(** C4, amended.  On a closed Context every factory call that has to
    build a memoizer panics with "Context closed": a root of a positive
    radicand, [NewNumberForTesting] and [NewFiniteNumber] on valid digits
    whose first digit is not 0, [NewNumber] on a generator whose first
    digit is in [1, 9].  (The calls whose result is zero return
    [zeroNumber] instead.) *)
Theorem closed_Context_panics :
  forall (w : world) (a : ptr) (C : Context) (fuel : nat)
         (num denom : Z) (fixed repeating finite : list Z)
         (exp first ffirst : Z)
         (g : Generator) (digits digits' : iterFn) (gexp gfirst : Z),
    nth_error (Contexts w) a = Some C ->
    closed (ctxt C) = true ->
    0 < num -> 0 < denom ->
    (Z.to_nat (num + denom) < fuel)%nat ->
    validDigits fixed = true -> validDigits repeating = true ->
    hd_error (fixed ++ repeating) = Some first -> first <> 0 ->
    validDigits finite = true ->
    hd_error finite = Some ffirst -> ffirst <> 0 ->
    Generate g = Some (digits, gexp) ->
    iter_next digits = Some (gfirst, digits') ->
    1 <= gfirst <= 9 ->
    let closed_panic (A : Type) : outcome A := Panic "Context closed" in
    Context_Sqrt fuel (Some a) num w = closed_panic Number /\
    Context_SqrtRat fuel (Some a) num denom w = closed_panic Number /\
    Context_SqrtBigInt fuel (Some a) num w = closed_panic Number /\
    Context_SqrtBigRat fuel (Some a) (num, denom) w = closed_panic Number /\
    Context_CubeRoot fuel (Some a) num w = closed_panic Number /\
    Context_CubeRootRat fuel (Some a) num denom w = closed_panic Number /\
    Context_CubeRootBigInt fuel (Some a) num w = closed_panic Number /\
    Context_CubeRootBigRat fuel (Some a) (num, denom) w
    = closed_panic Number /\
    Context_NewNumberForTesting (Some a) fixed repeating exp w
    = closed_panic (or_error Number) /\
    Context_NewFiniteNumber (Some a) finite exp w
    = closed_panic (or_error ptr) /\
    Context_NewNumber (Some a) g w = closed_panic Number.
Proof.
  intros w a C fuel num denom fixed repeating finite exp first ffirst
    g digits digits' gexp gfirst HC Hclosed Hnum Hdenom Hfuel
    Hvf Hvr Hhd Hfirst Hvfin Hhdfin Hffirst Hgen Hnext Hgfirst.
  cbv zeta.
  assert (Hroot : forall (M : Type) (RM : rootManager M) (m : M) n d,
             1 < Base m -> 0 < n -> 0 < d ->
             (Z.to_nat (n + d) < fuel)%nat ->
             Context_nRootFrac fuel (Some a) n d m w
             = Panic "Context closed").
  { intros. apply (Context_nRootFrac_closed _ _ fuel w a C); assumption. }
  unfold Context_Sqrt, Context_SqrtRat, Context_SqrtBigInt,
    Context_SqrtBigRat, Context_CubeRoot, Context_CubeRootRat,
    Context_CubeRootBigInt, Context_CubeRootBigRat, one. cbn [fst snd].
  repeat split; try (apply Hroot; try reflexivity; lia).
  - apply (Context_NewNumberForTesting_closed w a C _ _ _ first);
      assumption.
  - unfold Context_NewFiniteNumber, bind.
    assert (Hfin : Context_NewNumberForTesting (Some a) finite [] exp w
                   = Panic "Context closed").
    { apply (Context_NewNumberForTesting_closed w a C _ _ _ ffirst);
        try assumption; try reflexivity.
      rewrite app_nil_r. assumption. }
    rewrite Hfin. reflexivity.
  - unfold Context_NewNumber. rewrite Hgen, Hnext.
    assert (Hz : (gfirst =? 0) || digitOutOfRange gfirst = false).
    { unfold digitOutOfRange.
      destruct (Z.eqb_spec gfirst 0); [lia|].
      destruct (Z.ltb_spec gfirst 0); [lia|].
      rewrite Z.gtb_ltb. destruct (Z.ltb_spec 9 gfirst); [lia|].
      reflexivity. }
    rewrite Hz. apply (Context_newNumber_closed w a C); assumption.
Qed.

■ ■ ■ ■ ■

Nothing but a number is expected here: the number of lines in the entries that include the word "intros".

2